The Mormons belong to the Church of Jesus Christ of the Latter Day Saints, or LDS for short ("Mormon" comes from their earliest religious text, the Book of Mormon). The LDS have some good beliefs: the healthy lifestyle (no alcohol, tobacco, coffee, tea - except herbal tea), the much mellower attitude toward strangeness - although they have damned little acceptance of outsiders, they do make some of the best neighbors of any "true believer," after Wiccans.

But you pretty quickly get into weird ground. There's the spiritual aspects: the pre-birth life, the ability to have spirit children in one of the three heavens (the Celestial kingdom, the Terrestrial kingdom and the Telestial kingdom).
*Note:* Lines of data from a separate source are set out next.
(** * crawl4ai-mcp: result normalisation, tool entry points and CLI

    A shallow embedding of [src/crawl4ai_mcp/{types,config,server,main}.py].

    - [handle_crawl_result] is embedded as a function from Python values to
      the outcome of a Python expression (a value or a raised exception).
    - [deep_crawl], [crawl] and [google_search] are embedded in a small
      statement monad that threads the local frame (the [results] list and
      the trace of calls made on the crawler session) through
      [try]/[except]/[finally], [async with] and [with redirect_stdout].
    - the click command of [main.py] is embedded as option resolution
      followed by the body of [main]. *)

From Stdlib Require Import String List Bool Arith Lia ZArith.
Import ListNotations.
Open Scope string_scope.
Open Scope list_scope.

Set Implicit Arguments.
Set Warnings "-register-all".

(** ** Python values and exceptions *)

Module Py.

(** A raised exception.  [exc_is_Exception] tells whether the object is an
    instance of [Exception] (what [except Exception] catches); it is
    [false] for [asyncio.CancelledError], [KeyboardInterrupt] and the
    other direct [BaseException] subclasses.  [exc_str] is [str(e)]. *)
Record Exc : Type := mkExc {
  exc_type : string;
  exc_is_Exception : bool;
  exc_str : string
}.

(** Outcome of evaluating an expression. *)
Inductive Result (A : Type) : Type :=
| Ok (a : A)
| Raise (e : Exc).
Arguments Ok {A} a.
Arguments Raise {A} e.

Definition bind {A B} (m : Result A) (k : A -> Result B) : Result B :=
  match m with
  | Ok a => k a
  | Raise e => Raise e
  end.

(** Truth value of a [str]: the empty string is falsy. *)
Definition truthy_str (s : string) : bool :=
  match s with
  | EmptyString => false
  | String _ _ => true
  end.

(** Truth value of a [str | None]. *)
Definition truthy_opt (o : option string) : bool :=
  match o with
  | None => false
  | Some s => truthy_str s
  end.

(** [a or b] on [str | None] operands. *)
Definition or_opt (a b : option string) : option string :=
  if truthy_opt a then a else b.

(** [a or b] where [b] is a [str] literal: the result is a [str]. *)
Definition or_str (a : option string) (b : string) : string :=
  match a with
  | Some s => if truthy_str s then s else b
  | None => b
  end.

(** [xs[i]] on a list: [IndexError] out of range. *)
Definition IndexError : Exc :=
  mkExc "IndexError" true "list index out of range".

Definition getitem {A} (xs : list A) (i : nat) : Result A :=
  match nth_error xs i with
  | Some x => Ok x
  | None => Raise IndexError
  end.

(** Attribute access on [None]. *)
Definition AttributeError (attr : string) : Exc :=
  mkExc "AttributeError" true
        ("'NoneType' object has no attribute '" ++ attr ++ "'").

End Py.

Import Py.

(** ** types.py *)

Inductive StatusType : Type := success | error.

(** [CacheModeType], a [Literal] of five strings. *)
Inductive CacheModeType : Type :=
| enabled | disabled | read_only | write_only | bypass.

(** [MCPCrawlResult]: [status] is required, the three other fields default
    to [None]. *)
Record MCPCrawlResult : Type := mkMCPCrawlResult {
  status : StatusType;
  url : option string;
  content : option string;
  error_message : option string
}.

(** [MCPCrawlResult(status="error", error_message=msg)]. *)
Definition error_result (msg : string) : MCPCrawlResult :=
  mkMCPCrawlResult error None None (Some msg).

(** ** config.py: the fields of [Settings] read by server.py *)

Record Settings : Type := mkSettings {
  word_count_threshold : Z;
  cache_mode : CacheModeType;
  max_depth : Z;
  max_pages : Z;
  include_external : bool;
  content_type : string
}.

Definition default_settings : Settings :=
  mkSettings 10 bypass 2 50 false "markdown".

(** ** The crawler library's result objects, as server.py reads them *)

(** The markdown object of a crawl result.  [md_bool] is [bool(markdown)],
    decided by the object's own class: always [True] for a plain object,
    and the non-emptiness of the raw markdown for the library's
    string-compatible wrapper. *)
Record MarkdownGenerationResult : Type := mkMarkdown {
  md_bool : bool;
  fit_markdown : option string;
  raw_markdown : option string
}.

Record CrawlResult : Type := mkCrawlResult {
  cr_success : bool;
  cr_url : string;
  cr_html : option string;
  cr_markdown : option MarkdownGenerationResult;
  cr_extracted_content : option string;
  cr_error_message : option string
}.

(** Truth value of [result.markdown]: [None] is falsy. *)
Definition truthy_markdown (m : option MarkdownGenerationResult) : bool :=
  match m with
  | None => false
  | Some md => md_bool md
  end.

(** The values server.py can be handed by the crawler: a [CrawlResult], a
    [CrawlResultContainer] (a wrapper around a list, indexed with
    [container[i]]), an asynchronous iterator (the elements it yields, then
    either exhaustion or a raised exception), or any other object, of which
    only [repr(type(obj))] is observed.  An asynchronous iterator is a
    finite sequence here: on one that never ends the entry points do not
    return at all. *)
Inductive PyValue : Type :=
| PyCrawlResult (r : CrawlResult)
| PyContainer (results : list PyValue)
| PyAsyncIterator (items : list PyValue) (ending : option Exc)
| PyOther (type_repr : string).

(** [f"{type(v)}"]. *)
Definition type_repr_of (v : PyValue) : string :=
  match v with
  | PyCrawlResult _ => "<class 'crawl4ai.models.CrawlResult'>"
  | PyContainer _ => "<class 'crawl4ai.models.CrawlResultContainer'>"
  | PyAsyncIterator _ _ => "<class 'async_generator'>"
  | PyOther t => t
  end.

(** ** server.py: handle_crawl_result *)

Definition no_valid_content : string :=
  "The crawler failed to extract any valid content.".

Definition unknown_crawl_error : string := "Unknown crawl error.".

(** The if/elif chain on a value already known to be a [CrawlResult]
    (lines 34-58). *)
Definition handle_outcome (settings : Settings) (result : CrawlResult)
  : Result MCPCrawlResult :=
  if cr_success result && (content_type settings =? "html") then
    Ok (mkMCPCrawlResult success (Some (cr_url result)) (cr_html result) None)
  else if cr_success result && truthy_markdown (cr_markdown result) then
    let output_content := or_str (cr_extracted_content result) "" in
    if negb (truthy_str output_content)
       && truthy_markdown (cr_markdown result) then
      match cr_markdown result with
      | Some md =>
          let output_content := or_opt (fit_markdown md) (raw_markdown md) in
          Ok (mkMCPCrawlResult success (Some (cr_url result))
                               output_content None)
      | None => Raise (AttributeError "fit_markdown")
      end
    else
      Ok (error_result no_valid_content)
  else
    Ok (error_result (or_str (cr_error_message result) unknown_crawl_error)).

Definition handle_crawl_result (settings : Settings) (result : PyValue)
  : Result MCPCrawlResult :=
  bind (match result with
        | PyContainer results => getitem results 0
        | _ => Ok result
        end)
       (fun result =>
          match result with
          | PyCrawlResult r => handle_outcome settings r
          | _ =>
              Ok (error_result
                    ("Unexpected result type from crawler: "
                       ++ type_repr_of result))
          end).

(** ** The statement monad

    A block of statements runs on a frame [S] and completes normally, by
    [return], or by a raised exception; the frame survives all three, which
    is what lets [results] keep its elements across an [except]. *)

Module Stmt.

Inductive Completion (R : Type) : Type :=
| Normal
| Return (r : R)
| Throw (e : Exc).
Arguments Normal {R}.
Arguments Return {R} r.
Arguments Throw {R} e.

Definition t (S R : Type) : Type := S -> S * Completion R.

Section Combinators.
Context {S R : Type}.

Definition skip : t S R := fun s => (s, Normal).

Definition ret (r : R) : t S R := fun s => (s, Return r).

Definition throw (e : Exc) : t S R := fun s => (s, Throw e).

Definition modify (f : S -> S) : t S R := fun s => (f s, Normal).

(** [a; b] *)
Definition seq (a b : t S R) : t S R :=
  fun s =>
    match a s with
    | (s', Normal) => b s'
    | (s', c) => (s', c)
    end.

(** [x = <expr>; k x], where evaluating the expression may raise. *)
Definition eval {A} (e : Result A) (k : A -> t S R) : t S R :=
  match e with
  | Ok a => k a
  | Raise exc => throw exc
  end.

(** [return <expr reading the frame>] *)
Definition ret_with (f : S -> R) : t S R := fun s => (s, Return (f s)).

(** [try: body / except Exception as e: handler e].  An exception that
    is not an [Exception] instance passes through. *)
Definition try_except (body : t S R) (handler : Exc -> t S R) : t S R :=
  fun s =>
    match body s with
    | (s', Throw e) =>
        if exc_is_Exception e then handler e s' else (s', Throw e)
    | (s', c) => (s', c)
    end.

(** [try: body / finally: finalizer].  The finalizer runs on every
    completion of the body; when it completes normally the body's
    completion stands, otherwise its own replaces it. *)
Definition try_finally (body finalizer : t S R) : t S R :=
  fun s =>
    match body s with
    | (s', c) =>
        match finalizer s' with
        | (s'', Normal) => (s'', c)
        | (s'', c') => (s'', c')
        end
    end.

(** [async for x in it: body x], on an iterator that yields [items]
    and then is exhausted ([ending = None]) or raises. *)
Fixpoint async_for {A} (items : list A) (ending : option Exc)
         (body : A -> t S R) : t S R :=
  match items with
  | [] =>
      match ending with
      | None => skip
      | Some e => throw e
      end
  | x :: rest => seq (body x) (async_for rest ending body)
  end.

End Combinators.

End Stmt.

Import Stmt.

Notation "a ;; b" := (Stmt.seq a b) (at level 61, right associativity).

(** ** The crawler library, as server.py calls it *)

Record KeywordRelevanceScorer : Type := mkScorer {
  scorer_keywords : list string;
  scorer_weight_tenths : Z
}.

Inductive DeepCrawlStrategy : Type :=
| BestFirstCrawlingStrategy
    (max_depth : Z) (include_external : bool)
    (url_scorer : KeywordRelevanceScorer) (max_pages : Z)
| BFSDeepCrawlStrategy
    (max_depth : Z) (max_pages : Z) (include_external : bool).

(** The keyword arguments server.py passes to [CrawlerRunConfig]; an
    argument a call site leaves out is [None].  The stealth settings
    ([user_agent_mode="random"], [simulate_user=True], the timezone and the
    geolocation) are the same constants at every call site and are not
    repeated here. *)
Record CrawlerRunConfig : Type := mkRunConfig {
  deep_crawl_strategy : option DeepCrawlStrategy;
  stream : bool;
  cfg_cache_mode : CacheModeType;
  cfg_word_count_threshold : Z;
  exclude_external_links : option bool;
  exclude_social_media_links : option bool;
  process_iframes : option bool;
  remove_overlay_elements : option bool;
  magic : option bool
}.

(** One crawler session.  [arun] and [arun_many] return a value or raise;
    [aenter], [aexit] and [close] complete ([None]) or raise ([Some e]).  The library's [__aexit__] awaits [close()] and returns [None],
    so it never swallows an exception of the block. *)
Record AsyncWebCrawler : Type := mkCrawler {
  aenter : option Exc;
  aexit : option Exc;
  arun : string -> CrawlerRunConfig -> Result PyValue;
  arun_many : list string -> CrawlerRunConfig -> Result PyValue;
  close : option Exc
}.

(** The process an entry point runs in, as one call sees it: what
    [AsyncWebCrawler(config=settings.browser_config)] does -- it returns
    the session or raises -- and whether building the wrapper of
    [with redirect_stdout(io.TextIOWrapper(sys.stderr.buffer, ...))]
    raises, as it does with a [ValueError] once [sys.stderr.buffer] has
    been closed.  Building the configuration objects before the [try] is
    taken not to raise. *)
Record Process : Type := mkProcess {
  new_crawler : Result AsyncWebCrawler;
  redirect_stdout : option Exc
}.

(** [with redirect_stdout(io.TextIOWrapper(sys.stderr.buffer, ...)): block].
    The wrapper is built before the block is entered; leaving the block
    only restores [sys.stdout], which changes nothing here, so the
    statements that follow the block are written inside it. *)
Definition with_redirect_stdout {S R} (proc : Process) (block : Stmt.t S R)
  : Stmt.t S R :=
  match redirect_stdout proc with
  | Some e => throw e
  | None => block
  end.

(** Calls made on the session, in order; [EvCreate] is the call of the
    constructor, whether it returns or raises. *)
Inductive Event : Type :=
| EvCreate
| EvEnter
| EvExit
| EvArun (url : string)
| EvArunMany (urls : list string)
| EvClose.

Definition is_close (ev : Event) : bool :=
  match ev with
  | EvClose => true
  | _ => false
  end.

(** The frame of an entry point: the local [results] and the trace. *)
Record Frame : Type := mkFrame {
  trace : list Event;
  results : list MCPCrawlResult
}.

Definition initial_frame : Frame := mkFrame [] [].

Definition Tool : Type := Stmt.t Frame (list MCPCrawlResult).

Definition log (ev : Event) : Tool :=
  modify (fun fr => mkFrame (trace fr ++ [ev]) (results fr)).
But they believe that all other modern Christian faiths have departed from true Christianity, and the LDS church is a restoration of 1st century Christianity and the only true and authorized Christian church.

They have a doctrine called "exaltation" which (as stated in the Doctrine & Covenants 132:20) allows true followers to become gods in the afterlife.
Then shall they be gods, because they have no end; therefore shall they be from everlasting to everlasting, because they continue; then shall they be above all, because all things are subject unto them. Then shall they be gods, because they have all power, and the angels are subject unto them.
They also believe that God (Elohim) lives with his many wives on a planet (or by a star) named Kolob, God wants you to wear special underpants, and Joseph Smith really did not want to start polygamy, but a powerful angel with a sword threatened him and made him do it.

There's basic structural changes to how the Earth was formed: apparently, Elohim wanted to build Earth to give his billions of "spirit children" real bodies. His two oldest sons, Jesus and Lucifer, offered plans on how to do this. Elohim went with Jesus' plan, and Lucifer got angry and started a big war between the spirit children. After this war, any spirits that had stayed neutral were cursed to be born with black skin. (Hence the long-standing racism in the church.)

Elohim and one of his wives came to Earth as Adam and Eve and had a buttload of kids. Centuries later, Elohim left Kolob again to have sex with the Virgin Mary, to give a body to Jesus. Jesus took three wives (Mary, Martha and Mary Magdalene), and had a bunch of kids with them (and, of course, Joseph Smith was one of the descendants of Jesus).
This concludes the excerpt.